Né en 1974, Cyril Rafaelli a été cascadeur dans Jeanne d'Arc, Taxi 2, le Pacte des Loups et les films Transporteur 1 & 2. Parallèlement, il a débuté une carrière d'acteur dans Taxi 2, puis Le Baiser Mortel du Dragon, Astérix & Obélix 2 et les Rivières Pourpres 2. Il se fait remarquer ensuite dans Banlieue 13, dans lequel il joue l'un des deux héros principaux, ce qui lui vaut un rôle dans le très attendu Die Hard 4. Son expérience de cascadeur n'y est pas étrangère...

Vous avez suivi dès l’âge de 6 ans une formation aux arts martiaux. Qu’est-ce qui vous a poussé à vous y intéresser si jeune ?

J’ai vu mes grands frères évoluer dans les arts martiaux, et forcément, j’ai voulu faire comme eux. Par la suite, je me suis rendu compte que j’avais besoin de cette discipline, de la formation spirituelle qu’elle vous apporte, autant que de l’entraînement physique. Mes frères étaient de grands fans de Bruce Lee, dont les films m’intriguaient, et m’ont poussé aussi à continuer dans cette direction.

Qu’est-ce qui vous procure le plus de plaisir quand vous pratiquez les différentes disciplines des arts martiaux, par exemple quand vous utilisez un Nunchaku ou quand vous affrontez quelqu’un au Karaté ?

En fait, ce qui est le plus fort, c’est le sentiment que l’on éprouve après. On ressent un calme, une sérénité très agréable. On a vraiment l’impression que le corps est en osmose avec l’esprit.

Vous avez suivi les cours de l’école du cirque d’Annie Fratellini. Comment avez-vous utilisé ce que vous y avez appris pour concevoir des cascades pour le cinéma ?

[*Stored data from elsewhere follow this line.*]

(* ===== verification/GoFloatSpec.v ===== *)
(** * [float64]: every finite value reads back from its spelling

    [round_ratio] gives a float64 from every ratio close to it ([round_ratio_near]); seventeen decimal digits are
    close enough ([shortest_reads]); and the two formats spell the digits [ParseFloat] reads ([float_text_reads]). *)

From S2P Require Import Prelude GoStrings GoFloat Json JsonText JsonTextSpec.
From Stdlib Require Import Ascii SpecFloat.

(** ** Ratios *)

Lemma pow_pos b a : (0 < b → 0 < b ^ Z.max a 0)%Z.
Proof. intros Hb. apply Z.pow_pos_nonneg; lia. Qed.

(** Powers with an exponent written as a difference. *)
Lemma pow_cross b p q k :
  (0 < b → 0 ≤ p → 0 ≤ q → p - q = k → b ^ p * b ^ Z.max (- k) 0 = b ^ q * b ^ Z.max k 0)%Z.
Proof.
  intros Hb Hp Hq <-. rewrite <- !Z.pow_add_r by lia. f_equal. lia.
Qed.

(** Comparing [x / y] and [n / d] does not depend on how the two are written. *)
Lemma cross_le x y n d c c' :
  (0 < c → 0 < c' → x * c = n * c' → y * c = d * c' → (x ≤ y ↔ n ≤ d))%Z.
Proof. intros Hc Hc' Hx Hy. nia. Qed.

Lemma at_least_iff num den p q :
  (0 ≤ p → 0 ≤ q → at_least num den (p - q) = true ↔ den * 2 ^ p ≤ num * 2 ^ q)%Z.
Proof.
  intros Hp Hq. unfold at_least. rewrite Z.leb_le.
  pose proof (pow_cross 2 p q (p - q) ltac:(lia) Hp Hq eq_refl) as Hx.
  pose proof (pow_pos 2 (p - q) ltac:(lia)). pose proof (pow_pos 2 (- (p - q)) ltac:(lia)).
  pose proof (Z.pow_pos_nonneg 2 p ltac:(lia) Hp). pose proof (Z.pow_pos_nonneg 2 q ltac:(lia) Hq).
  set (u := (2 ^ Z.max (p - q) 0)%Z) in *. set (v := (2 ^ Z.max (- (p - q)) 0)%Z) in *. set (P := (2 ^ p)%Z) in *. set (Q := (2 ^ q)%Z) in *.
  clearbody u v P Q. apply (cross_le _ _ _ _ Q v); [done|done|rewrite <- !Z.mul_assoc, (Z.mul_comm u), <- Hx; ring|ring].
Qed.

Lemma at_least_mono num den k j : (0 < num → 0 < den → k ≤ j → at_least num den j = true → at_least num den k = true)%Z.
Proof.
  intros Hn Hd Hk. assert (Hj : (j = Z.max j 0 + (j - k) - (Z.max (- j) 0 + (j - k)))%Z) by lia.
  assert (Hk' : (k = Z.max j 0 - (Z.max (- j) 0 + (j - k)))%Z) by lia.
  intros H. rewrite Hj, at_least_iff in H by lia. rewrite Hk', at_least_iff by lia.
  eapply Z.le_trans; [|exact H]. apply Z.mul_le_mono_nonneg_l; [lia|]. apply Z.pow_le_mono_r; lia.
Qed.

(** What the lengths of its parts say of a ratio. *)
Lemma log2_ratio num den :
  (0 < num → 0 < den → let k := Z.log2 num - Z.log2 den in
   at_least num den (k - 1) = true ∧ at_least num den (k + 1) = false)%Z.
Proof.
  intros Hn Hd. cbn zeta. pose proof (Z.log2_spec num Hn) as [N1 N2]. pose proof (Z.log2_spec den Hd) as [D1 D2].
  pose proof (Z.log2_nonneg num). pose proof (Z.log2_nonneg den). set (a := Z.log2 num) in *. set (b := Z.log2 den) in *. split.
  - replace (a - b - 1)%Z with (a - (b + 1))%Z by lia. apply at_least_iff; [lia|lia|]. rewrite Z.pow_succ_r in D2 by lia.
    rewrite Z.pow_add_r by lia. change (2 ^ 1)%Z with 2%Z. assert (den * 2 ^ a ≤ 2 * 2 ^ b * 2 ^ a)%Z by nia. nia.
  - apply not_true_iff_false. replace (a - b + 1)%Z with (a + 1 - b)%Z by lia. rewrite at_least_iff by lia. rewrite Z.pow_succ_r in N2 by lia.
    rewrite Z.pow_add_r by lia. change (2 ^ 1)%Z with 2%Z. assert (num * 2 ^ b < 2 * 2 ^ a * 2 ^ b)%Z by nia. nia.
Qed.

En fait, j’ai mélangé ce que j’ai appris à l’école du cirque avec les arts martiaux que je pratiquais déjà, et j’y ai ajouté mes propres techniques de cascades. C’est l’acrobatie qui m’a donné le sens du déplacement dans l’espace. C’est très important car c’est ce qui vous permet de savoir précisément où vous vous trouvez, ce qui est vital quand vous faites une cascade. Pour vous donner un exemple, certains cascadeurs auxquels on demande de faire semblant d’être percutés par une voiture se lancent sans savoir vraiment où ils vont, et atterrissent comme ils le peuvent, ce qui peut être dangereux. En ce qui me concerne, mon apprentissage de l’acrobatie m’a permis d’être à l’aise dans ces situations. Je pouvais même me permettre de retomber sur mes deux pieds si j’en avais envie.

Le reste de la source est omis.